* [Work to be completed]:
Return, word for word, only the lines of the data below that lie between the line with "gPendingClickCount f = 0%nat ->" and the line with "rewrite Hc. subst", those two lines included.

* [Supplied records]:
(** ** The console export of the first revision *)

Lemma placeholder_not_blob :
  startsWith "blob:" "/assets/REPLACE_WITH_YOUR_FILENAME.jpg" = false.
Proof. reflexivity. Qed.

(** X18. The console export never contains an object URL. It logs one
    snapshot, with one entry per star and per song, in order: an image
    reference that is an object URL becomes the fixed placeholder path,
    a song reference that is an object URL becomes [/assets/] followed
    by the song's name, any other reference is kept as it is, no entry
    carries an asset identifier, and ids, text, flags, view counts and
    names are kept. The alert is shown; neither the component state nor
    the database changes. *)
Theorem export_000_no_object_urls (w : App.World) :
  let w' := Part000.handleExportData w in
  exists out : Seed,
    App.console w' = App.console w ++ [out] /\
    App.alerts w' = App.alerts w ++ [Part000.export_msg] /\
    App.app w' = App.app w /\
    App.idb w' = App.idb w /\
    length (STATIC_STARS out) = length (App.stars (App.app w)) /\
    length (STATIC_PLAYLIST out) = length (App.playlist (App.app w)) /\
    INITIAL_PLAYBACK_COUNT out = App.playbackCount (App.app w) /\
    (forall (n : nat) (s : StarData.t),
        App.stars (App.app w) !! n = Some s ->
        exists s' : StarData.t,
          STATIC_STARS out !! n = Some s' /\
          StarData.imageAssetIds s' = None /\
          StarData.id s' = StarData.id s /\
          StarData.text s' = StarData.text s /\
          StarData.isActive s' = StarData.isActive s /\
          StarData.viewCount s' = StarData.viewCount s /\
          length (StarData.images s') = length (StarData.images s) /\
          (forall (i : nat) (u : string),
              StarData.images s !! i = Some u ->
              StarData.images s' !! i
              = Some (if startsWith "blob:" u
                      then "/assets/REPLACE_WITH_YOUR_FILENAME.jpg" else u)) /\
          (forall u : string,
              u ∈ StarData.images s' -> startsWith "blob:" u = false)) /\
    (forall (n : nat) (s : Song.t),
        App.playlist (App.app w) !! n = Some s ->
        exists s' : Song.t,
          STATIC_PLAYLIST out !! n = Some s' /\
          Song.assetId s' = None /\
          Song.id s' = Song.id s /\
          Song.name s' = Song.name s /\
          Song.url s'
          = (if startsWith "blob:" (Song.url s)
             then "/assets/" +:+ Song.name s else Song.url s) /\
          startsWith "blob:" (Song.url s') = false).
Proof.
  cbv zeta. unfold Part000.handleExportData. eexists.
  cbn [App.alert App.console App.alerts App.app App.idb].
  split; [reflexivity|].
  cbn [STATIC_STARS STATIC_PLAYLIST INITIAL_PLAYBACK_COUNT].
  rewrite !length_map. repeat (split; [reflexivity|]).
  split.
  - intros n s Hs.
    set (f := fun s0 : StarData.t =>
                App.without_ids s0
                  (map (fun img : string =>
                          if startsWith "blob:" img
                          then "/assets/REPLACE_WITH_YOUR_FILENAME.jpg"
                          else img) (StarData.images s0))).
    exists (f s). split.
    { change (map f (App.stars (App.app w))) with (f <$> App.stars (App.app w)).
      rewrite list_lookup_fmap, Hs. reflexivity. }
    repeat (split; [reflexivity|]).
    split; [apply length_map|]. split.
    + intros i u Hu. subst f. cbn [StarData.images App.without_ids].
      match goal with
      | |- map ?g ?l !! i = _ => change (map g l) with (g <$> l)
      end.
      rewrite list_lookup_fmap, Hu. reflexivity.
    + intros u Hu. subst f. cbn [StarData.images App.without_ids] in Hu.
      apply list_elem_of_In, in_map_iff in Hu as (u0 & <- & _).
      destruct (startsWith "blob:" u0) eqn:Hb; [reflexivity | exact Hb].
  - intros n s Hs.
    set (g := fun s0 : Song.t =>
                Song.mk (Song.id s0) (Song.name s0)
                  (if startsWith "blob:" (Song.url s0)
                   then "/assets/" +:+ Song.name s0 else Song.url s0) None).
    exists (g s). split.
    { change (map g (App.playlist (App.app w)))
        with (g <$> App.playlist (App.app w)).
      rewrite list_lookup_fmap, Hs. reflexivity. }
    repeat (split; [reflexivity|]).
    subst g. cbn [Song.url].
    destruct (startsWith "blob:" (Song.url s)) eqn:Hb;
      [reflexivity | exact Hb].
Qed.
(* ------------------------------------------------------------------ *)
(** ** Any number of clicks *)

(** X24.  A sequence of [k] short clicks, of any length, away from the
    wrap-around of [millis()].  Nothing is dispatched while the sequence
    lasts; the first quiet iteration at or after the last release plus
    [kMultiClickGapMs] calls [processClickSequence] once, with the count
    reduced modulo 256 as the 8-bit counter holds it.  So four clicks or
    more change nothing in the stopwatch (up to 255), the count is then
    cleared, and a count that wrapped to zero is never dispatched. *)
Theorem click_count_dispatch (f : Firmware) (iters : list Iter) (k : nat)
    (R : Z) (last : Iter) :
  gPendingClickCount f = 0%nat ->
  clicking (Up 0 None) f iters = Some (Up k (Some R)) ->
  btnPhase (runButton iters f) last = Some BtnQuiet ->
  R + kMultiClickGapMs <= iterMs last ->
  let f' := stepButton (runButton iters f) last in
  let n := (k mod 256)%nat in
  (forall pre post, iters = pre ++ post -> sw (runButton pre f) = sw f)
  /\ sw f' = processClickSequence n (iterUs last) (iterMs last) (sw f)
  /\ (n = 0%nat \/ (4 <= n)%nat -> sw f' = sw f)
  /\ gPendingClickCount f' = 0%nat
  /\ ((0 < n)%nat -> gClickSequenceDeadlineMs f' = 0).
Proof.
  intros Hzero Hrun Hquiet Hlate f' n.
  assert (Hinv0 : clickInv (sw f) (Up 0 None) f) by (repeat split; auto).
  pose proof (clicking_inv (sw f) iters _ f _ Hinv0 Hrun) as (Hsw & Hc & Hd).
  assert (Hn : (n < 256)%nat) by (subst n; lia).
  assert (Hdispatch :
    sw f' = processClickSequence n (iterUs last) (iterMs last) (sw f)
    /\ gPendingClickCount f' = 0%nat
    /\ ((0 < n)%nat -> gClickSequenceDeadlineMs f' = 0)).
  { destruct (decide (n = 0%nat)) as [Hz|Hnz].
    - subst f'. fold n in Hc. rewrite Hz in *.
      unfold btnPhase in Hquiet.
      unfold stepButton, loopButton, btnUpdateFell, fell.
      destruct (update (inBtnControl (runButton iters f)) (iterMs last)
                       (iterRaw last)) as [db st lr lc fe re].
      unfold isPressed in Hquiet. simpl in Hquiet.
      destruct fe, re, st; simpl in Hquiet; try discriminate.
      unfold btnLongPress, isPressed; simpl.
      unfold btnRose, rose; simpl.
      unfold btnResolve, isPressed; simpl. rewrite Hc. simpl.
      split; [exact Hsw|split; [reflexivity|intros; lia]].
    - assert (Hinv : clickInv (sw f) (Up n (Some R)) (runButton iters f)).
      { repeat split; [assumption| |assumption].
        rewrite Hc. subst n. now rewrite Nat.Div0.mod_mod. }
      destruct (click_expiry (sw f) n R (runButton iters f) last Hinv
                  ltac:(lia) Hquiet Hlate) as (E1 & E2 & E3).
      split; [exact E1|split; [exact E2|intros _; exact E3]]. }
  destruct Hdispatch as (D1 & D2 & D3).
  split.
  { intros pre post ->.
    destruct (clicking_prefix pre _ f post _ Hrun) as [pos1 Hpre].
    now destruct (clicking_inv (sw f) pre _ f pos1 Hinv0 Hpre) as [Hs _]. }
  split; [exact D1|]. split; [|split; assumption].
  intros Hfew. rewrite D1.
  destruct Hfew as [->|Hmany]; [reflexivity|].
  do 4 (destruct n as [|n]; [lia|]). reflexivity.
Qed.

* [Response to this task]:
  gPendingClickCount f = 0%nat ->
  clicking (Up 0 None) f iters = Some (Up k (Some R)) ->
  btnPhase (runButton iters f) last = Some BtnQuiet ->
  R + kMultiClickGapMs <= iterMs last ->
  let f' := stepButton (runButton iters f) last in
  let n := (k mod 256)%nat in
  (forall pre post, iters = pre ++ post -> sw (runButton pre f) = sw f)
  /\ sw f' = processClickSequence n (iterUs last) (iterMs last) (sw f)
  /\ (n = 0%nat \/ (4 <= n)%nat -> sw f' = sw f)
  /\ gPendingClickCount f' = 0%nat
  /\ ((0 < n)%nat -> gClickSequenceDeadlineMs f' = 0).
Proof.
  intros Hzero Hrun Hquiet Hlate f' n.
  assert (Hinv0 : clickInv (sw f) (Up 0 None) f) by (repeat split; auto).
  pose proof (clicking_inv (sw f) iters _ f _ Hinv0 Hrun) as (Hsw & Hc & Hd).
  assert (Hn : (n < 256)%nat) by (subst n; lia).
  assert (Hdispatch :
    sw f' = processClickSequence n (iterUs last) (iterMs last) (sw f)
    /\ gPendingClickCount f' = 0%nat
    /\ ((0 < n)%nat -> gClickSequenceDeadlineMs f' = 0)).
  { destruct (decide (n = 0%nat)) as [Hz|Hnz].
    - subst f'. fold n in Hc. rewrite Hz in *.
      unfold btnPhase in Hquiet.
      unfold stepButton, loopButton, btnUpdateFell, fell.
      destruct (update (inBtnControl (runButton iters f)) (iterMs last)
                       (iterRaw last)) as [db st lr lc fe re].
      unfold isPressed in Hquiet. simpl in Hquiet.
      destruct fe, re, st; simpl in Hquiet; try discriminate.
      unfold btnLongPress, isPressed; simpl.
      unfold btnRose, rose; simpl.
      unfold btnResolve, isPressed; simpl. rewrite Hc. simpl.
      split; [exact Hsw|split; [reflexivity|intros; lia]].
    - assert (Hinv : clickInv (sw f) (Up n (Some R)) (runButton iters f)).
      { repeat split; [assumption| |assumption].
        rewrite Hc. subst n. now rewrite Nat.Div0.mod_mod. }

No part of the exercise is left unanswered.